GOAL OF THE EXERCISE » Repeat the records below exactly, line for line.

[Stored items]
------------------------------------------------

(* ===== verification/Session.v ===== *)
(** One client's commands: the registry, the connection's invariant, what a
    command leaves intact, and MULTI/EXEC ([src/internal/commands/registry.go],
    [multi.go], [clientconn.go]). *)
From S2P Require Import Prelude GoStd Float Sql Effects Behaviour Keyspace Sample Store StoreKeys StoreStrings StoreLists StoreHashes StoreSets StoreZsets Glob Resp Commands CmdData Soundness Dispatch.
Local Open Scope Z_scope.
Local Open Scope go_scope.

Create HintDb handles discriminated.
#[export] Hint Resolve handles_Get handles_Set handles_Del handles_Exists handles_Expire handles_PExpire
  handles_TTL handles_PTTL handles_Persist handles_Type handles_Rename handles_DBSize handles_FlushDB
  handles_FlushAll handles_RandomKey handles_Incr handles_IncrBy handles_Decr handles_DecrBy handles_MGet
  handles_MSet handles_SetNX handles_GetSet handles_Append handles_StrLen : handles.
#[export] Hint Resolve handles_LPush handles_RPush handles_LPop handles_RPop handles_LLen handles_LRange
  handles_LIndex handles_LSet handles_LInsert handles_LRem handles_HSet handles_HGet handles_HDel
  handles_HExists handles_HGetAll handles_HKeys handles_HVals handles_HLen handles_HMGet handles_HMSet
  : handles.
#[export] Hint Resolve handles_SAdd handles_SRem handles_SMembers handles_SIsMember handles_SCard
  handles_SUnion handles_SInter handles_SDiff handles_ZAdd handles_ZRem handles_ZScore handles_ZRank
  handles_ZRange handles_ZRangeByScore handles_ZCard handles_ZCount handles_ZIncrBy : handles.

(** Goals about every command, one by one. *)
Ltac each_command :=
  unfold commands, string_cmds, hash_cmds, list_cmds, set_cmds, zset_cmds, server_cmds, info_cmds, multi_cmds;
  cbn [app]; repeat (apply list.Forall_cons; split); try (apply list.Forall_nil; exact I).

Section session.
Context `{Unicode} (startTime : Z).
Abbreviation commands := (commands startTime).
Abbreviation registry := (registry startTime).
Abbreviation dispatch := (dispatch startTime).
Abbreviation Dispatch := (Dispatch startTime).
Abbreviation QueueOrDispatch := (QueueOrDispatch startTime).

(** ** The registry *)

Definition names : list string := Name <$> commands.

Lemma names_upper : Forall (λ c, ToUpper (Name c) = Name c) commands.
Proof. each_command; reflexivity. Qed.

------------------------------------------------

SOLUTION TO THE EXERCISE »
(* ===== verification/Session.v ===== *)
(** One client's commands: the registry, the connection's invariant, what a
    command leaves intact, and MULTI/EXEC ([src/internal/commands/registry.go],
    [multi.go], [clientconn.go]). *)
From S2P Require Import Prelude GoStd Float Sql Effects Behaviour Keyspace Sample Store StoreKeys StoreStrings StoreLists StoreHashes StoreSets StoreZsets Glob Resp Commands CmdData Soundness Dispatch.
Local Open Scope Z_scope.
Local Open Scope go_scope.

Create HintDb handles discriminated.
#[export] Hint Resolve handles_Get handles_Set handles_Del handles_Exists handles_Expire handles_PExpire
  handles_TTL handles_PTTL handles_Persist handles_Type handles_Rename handles_DBSize handles_FlushDB
  handles_FlushAll handles_RandomKey handles_Incr handles_IncrBy handles_Decr handles_DecrBy handles_MGet
  handles_MSet handles_SetNX handles_GetSet handles_Append handles_StrLen : handles.
#[export] Hint Resolve handles_LPush handles_RPush handles_LPop handles_RPop handles_LLen handles_LRange
  handles_LIndex handles_LSet handles_LInsert handles_LRem handles_HSet handles_HGet handles_HDel
  handles_HExists handles_HGetAll handles_HKeys handles_HVals handles_HLen handles_HMGet handles_HMSet
  : handles.
#[export] Hint Resolve handles_SAdd handles_SRem handles_SMembers handles_SIsMember handles_SCard
  handles_SUnion handles_SInter handles_SDiff handles_ZAdd handles_ZRem handles_ZScore handles_ZRank
  handles_ZRange handles_ZRangeByScore handles_ZCard handles_ZCount handles_ZIncrBy : handles.

(** Goals about every command, one by one. *)
Ltac each_command :=
  unfold commands, string_cmds, hash_cmds, list_cmds, set_cmds, zset_cmds, server_cmds, info_cmds, multi_cmds;
  cbn [app]; repeat (apply list.Forall_cons; split); try (apply list.Forall_nil; exact I).

Section session.
Context `{Unicode} (startTime : Z).
Abbreviation commands := (commands startTime).
Abbreviation registry := (registry startTime).
Abbreviation dispatch := (dispatch startTime).
Abbreviation Dispatch := (Dispatch startTime).
Abbreviation QueueOrDispatch := (QueueOrDispatch startTime).

(** ** The registry *)

Definition names : list string := Name <$> commands.

Lemma names_upper : Forall (λ c, ToUpper (Name c) = Name c) commands.
Proof. each_command; reflexivity. Qed.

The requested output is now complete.